On Saturday, we released an infographic about what we call the “Social Oscars” with TechCrunch. We looked at social media mentions around the movies nominated for Best Picture. We measured the volume, built a sentiment index and more interestingly, detected the number and type of unique adjectives used in those social media posts. For The Artist, we found adjectives like “unprecedented”, “predictable” or “perfect film”. We were not trying to predict the actual Oscar winner, but to understand how movie-goers felt about each movie. Obviously, movie fans don’t get to vote in the Oscars.
After looking at the number of adjectives and their type (positive/negative), the number of mentions as well as the sentiment index, we decided to award the “Social Oscars” to The Help. The Artist had more mentions than The Help (69,000 to 52,000) and a higher number of unique adjectives (162 to 68). But The Help had a higher sentiment index by far (92% to 79%) and a higher percentage of positive adjectives.
But this opens up a very interesting issue. Can you use social media data to predict the results of certain events? And if so, what types of events? Can you use it to predict the Oscar winners?
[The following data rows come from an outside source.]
Lemma cstr_agree_take k :
  (forall i, 0 <= i < k -> load8 m (s1 + i) = load8 m (s2 + i) /\ load8 m (s1 + i) <> 0) ->
  0 <= k -> take (Z.to_nat k) l1 = take (Z.to_nat k) l2.
Proof.
  intros Hag Hk. destruct (cstr_agree_length k Hag Hk) as [Hk1 Hk2].
  apply (nth_ext _ _ 0 0); [rewrite !length_take; lia |].
  intros n Hn. rewrite length_take in Hn. rewrite !nth_take_lt by lia.
  destruct (Hag (Z.of_nat n)) as [E _]; [lia |].
  rewrite (cstr_load s1 l1), (cstr_load s2 l2) in E by (done || lia). by rewrite Nat2Z.id in E.
Qed.

(** A difference at [k], where one string may have ended. *)
Lemma cstr_differ k n :
  (forall i, 0 <= i < k -> load8 m (s1 + i) = load8 m (s2 + i) /\ load8 m (s1 + i) <> 0) ->
  0 <= k < n -> load8 m (s1 + k) <> load8 m (s2 + k) ->
  take (Z.to_nat n) l1 <> take (Z.to_nat n) l2.
Proof.
  intros Hag Hk Hne E. destruct (cstr_agree_length k Hag) as [Hk1 Hk2]; [lia |].
  apply Hne. rewrite (cstr_load s1 l1), (cstr_load s2 l2) by (done || lia).
  rewrite <- (nth_take_lt l1 _ (Z.to_nat n)), E by lia. apply nth_take_lt. lia.
Qed.

(** Both end at [k]. *)
Lemma cstr_both_end k :
  (forall i, 0 <= i < k -> load8 m (s1 + i) = load8 m (s2 + i) /\ load8 m (s1 + i) <> 0) ->
  0 <= k -> load8 m (s1 + k) = 0 -> load8 m (s2 + k) = 0 -> l1 = l2.
Proof.
  intros Hag Hk E1 E2. destruct (cstr_agree_length k Hag Hk) as [Hk1 Hk2].
  assert (forall s l, cstr m s l -> k <= Z.of_nat (length l) -> load8 m (s + k) = 0 -> take (Z.to_nat k) l = l) as Hend.
  { intros s l Hs Hl E. apply take_ge. destruct (decide (k = Z.of_nat (length l))); [lia |].
    destruct (cstr_char s l k Hs); [lia | lia | done]. }
  rewrite <- (Hend s1 l1), <- (Hend s2 l2) by done. by apply cstr_agree_take.
Qed.

Lemma strncmp_result n :
  0 <= n < 2 ^ 31 ->
  strncmp m s1 s2 n =
    Some (if decide (take (Z.to_nat n) l1 = take (Z.to_nat n) l2) then 1 else 0).
Proof.
  intros Hn. unfold strncmp, int_count. rewrite (proj2 (Z.ltb_lt n (2 ^ 31))) by lia. f_equal.
  match goal with |- default 1 ?e = _ => destruct e as [r|] eqn:Ef end; simpl.
  - apply for_first_Some in Ef as (k & Hk & Hf & Hbefore).
    assert (forall i, 0 <= i < k -> load8 m (s1 + i) = load8 m (s2 + i) /\ load8 m (s1 + i) <> 0) as Hag.
    { intros i Hi. apply compare_goes_on, (Hbefore i Hi). }
    revert Hf. simpl.
    destruct (Z.eqb_spec (load8 m (s1 + k)) 0) as [E1|E1], (Z.eqb_spec (load8 m (s2 + k)) 0) as [E2|E2];
      simpl; [| | |destruct (Z.eqb_spec (load8 m (s1 + k)) (load8 m (s2 + k))); simpl];
      intros; simplify_eq.
    + by rewrite decide_True by (by rewrite (cstr_both_end k Hag ltac:(lia) E1 E2)).
    + rewrite decide_False; [done |]. apply (cstr_differ k n Hag); [lia | congruence].
    + rewrite decide_False; [done |]. apply (cstr_differ k n Hag); [lia | congruence].
    + rewrite decide_False; [done |]. by apply (cstr_differ k n Hag).
  - rewrite decide_True; [done |]. apply cstr_agree_take; [| lia].
    rewrite for_first_None in Ef. intros i Hi. apply compare_goes_on, (Ef i Hi).
Qed.
Lemma strcmp_result fuel :
  (length l1 < fuel)%nat ->
  strcmp fuel m s1 s2 = Some (if decide (l1 = l2) then 1 else 0).
Proof.
  intros Hf. unfold strcmp.
  pose (agree k := 0 <= k /\ forall i, 0 <= i < k -> load8 m (s1 + i) = load8 m (s2 + i) /\ load8 m (s1 + i) <> 0).
  destruct (iter_fuel_total (strcmp_step m s1 s2) agree
    (fun r => r = if decide (l1 = l2) then 1 else 0) (fun k => Z.of_nat (length l1) - k) 0 fuel)
    as (r & Hr & ->); [| split; lia | lia | lia | done].
  intros k [Hk Hag]. unfold strcmp_step.
  destruct (cstr_agree_length k Hag Hk) as [Hk1 Hk2].
  destruct (Z.eqb_spec (load8 m (s1 + k)) (load8 m (s2 + k))) as [E|E].
  - rewrite <- E. destruct (Z.eqb_spec (load8 m (s1 + k)) 0) as [E0|E0]; simpl.
    + rewrite decide_True; [done |]. apply (cstr_both_end k Hag Hk E0). congruence.
    + split; [split; [lia |] |].
      * intros i Hi. destruct (decide (i = k)) as [->|]; [done |]. apply Hag. lia.
      * assert (k <> Z.of_nat (length l1)); [| lia]. intros ->. by rewrite (cs_end _ _ _ H1) in E0.
  - rewrite decide_False; [done |]. intros ->. apply E.
    by rewrite (cstr_load s1 l2), (cstr_load s2 l2) by (done || lia).
Qed.
End compare.
End strings.

(** On terminated strings [strcmp] and [strncmp] return 1 for equal and 0 for
    different strings (of which [strncmp] looks at the first [n] characters), and
    [strlen] returns the length with the terminator counted. *)
Theorem string_functions_spec (m : mem) (s1 s2 : Z) (l1 l2 : list Z) (fuel : nat) (n : Z)
  (H1 : cstr m s1 l1) (H2 : cstr m s2 l2) (Hfuel : (length l1 < fuel)%nat) (Hn : 0 <= n < 2 ^ 31) :
  strcmp fuel m s1 s2 = Some (if decide (l1 = l2) then 1 else 0) /\
  strncmp m s1 s2 n = Some (if decide (take (Z.to_nat n) l1 = take (Z.to_nat n) l2) then 1 else 0) /\
  strlen fuel m s1 = Some (Z.of_nat (length l1) + 1).
Proof.
  split_and!; [by apply strcmp_result | by apply strncmp_result | by apply strlen_result].
Qed.

(** The copying loop of [strncpy] between strings that do not overlap. *)
Lemma strncpy_copy_spec dest src l n i m m0 :
  cstr m0 src l -> dest + i + Z.of_nat n <= src \/ src + Z.of_nat (length l) + 1 <= dest ->
  0 <= i <= Z.of_nat (length l) ->
  same_outside dest (dest + i) m0 m ->
  (forall k, 0 <= k < i -> load8 m (dest + k) = nth (Z.to_nat k) l 0) ->
  exists m', strncpy_copy n dest src i m = (Z.min (i + Z.of_nat n) (Z.of_nat (length l)), m') /\
    same_outside dest (dest + Z.min (i + Z.of_nat n) (Z.of_nat (length l))) m0 m' /\
    forall k, 0 <= k < Z.min (i + Z.of_nat n) (Z.of_nat (length l)) ->
      load8 m' (dest + k) = nth (Z.to_nat k) l 0.
Proof.
  intros Hs. revert i m; induction n as [|n IH]; intros i m Hd Hi Hout Hin; simpl.
  - exists m. replace (Z.min (i + Z.of_nat 0) (Z.of_nat (length l))) with i by lia. by split_and!.
  - assert (load8 m (src + i) = nth (Z.to_nat i) l 0) as E.
    { rewrite Hout by lia. by apply cstr_load. }
    destruct (decide (i = Z.of_nat (length l))) as [Ei|Ei].
    + assert (load8 m (src + i) = 0) as -> by (rewrite E, nth_overflow; [done | lia]). simpl.
      replace (Z.min (i + Z.of_nat (S n)) (Z.of_nat (length l))) with i by lia. exists m. by split_and!.
    + destruct (Z.eqb_spec (load8 m (src + i)) 0) as [E0|_].
      { destruct (cstr_char m0 src l i Hs); [lia | lia |]. rewrite Hout in E0 by lia. done. }
      replace (i + Z.of_nat (S n)) with (i + 1 + Z.of_nat n) by lia.
      apply IH; [lia | lia | |]; unfold copy_byte.
      * intros a Ha. rewrite load8_store8_ne by lia. apply Hout. lia.
      * intros k Hk. rewrite load8_store8. case_decide.
        -- rewrite Z.mod_small by apply load8_bounds. rewrite E. f_equal. lia.
        -- apply Hin. lia.
Qed.

Lemma strncpy_run (dest src n : Z) (l : list Z) (m : mem)
  (Hs : cstr m src l) (Hn : 0 <= n < 2 ^ 31)
  (Hd : dest + n <= src \/ src + Z.of_nat (length l) + 1 <= dest) :
  exists m', strncpy dest src n m = Some m' /\ same_outside dest (dest + n) m m' /\
    forall k, 0 <= k < n -> load8 m' (dest + k) = nth (Z.to_nat k) l 0.
Proof.
  unfold strncpy, int_count. rewrite (proj2 (Z.ltb_lt n (2 ^ 31))) by lia.
  destruct (strncpy_copy_spec dest src l (Z.to_nat n) 0 m m Hs) as (m1 & -> & Hout & Hin);
    [lia | lia | done | lia |].
  rewrite Z2Nat.id, Z.add_0_l in * by lia.
  eexists. split; [done |]. set (c := Z.min n (Z.of_nat (length l))) in *.
  apply (for_range_ind (fun i m' => same_outside dest (dest + n) m m' /\
    forall k, 0 <= k < i -> load8 m' (dest + k) = nth (Z.to_nat k) l 0)); [lia | |].
  - split; [eapply same_outside_mono; [exact Hout | lia | lia] | done].
  - intros i m' Hi [Hout' Hin']. split.
    + intros a Ha. rewrite load8_store8_ne by lia. by apply Hout'.
    + intros k Hk. rewrite load8_store8. case_decide; [| apply Hin'; lia].
      rewrite nth_overflow; [done | lia].
Qed.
It turns out, there’s quite a bit of research being done in this field. Researchers have studied whether tweets can predict which scientific papers are going to be cited the most (“highly tweeted articles were 11 times more likely to be highly cited than less-tweeted articles“). Tweets also seem to correlate to how the stock market is going to perform (“We find an accuracy of 87.6% in predicting the daily up and down changes in the closing values of the DJIA and a reduction of the Mean Average Percentage Error by more than 6%.“). Looks like you can use tweets to predict the box office success of a Hollywood movie (“showed that the results outperformed in accuracy those of the Hollywood Stock Exchange“) but not the result of elections (“data from social media didonly slightly better than chance in predicting election resultsin the last US Congressional elections“).
So what do all these have in common?
Regardless of the field being researched, social media was able to predict the outcome of an event when the type of people doing the posting also had a means of influencing the outcome in real life. If I tweet about a movie before its launch, that means I might go see it, thus influencing the box office results. This opens up amazing possibilities. You can potentially predict how a new product is going to do in a new market. Or what book is going to become a best-seller. Or which TV ad is going to bring in the most sales.
So then, what about events like the Oscars or the Superbowl? As long as regular people don’t get to vote in the Oscars or play in the Superbowl, they don’t really have a way of influencing the result. So using social media to try to predict that is like using tweets to predict a roll of the dice. You might get it right every once in a while, but scientifically, it’s not better than chance. All one can say then is, if people got to vote, who might be the winner of the “Social Oscars”? Which is what we did.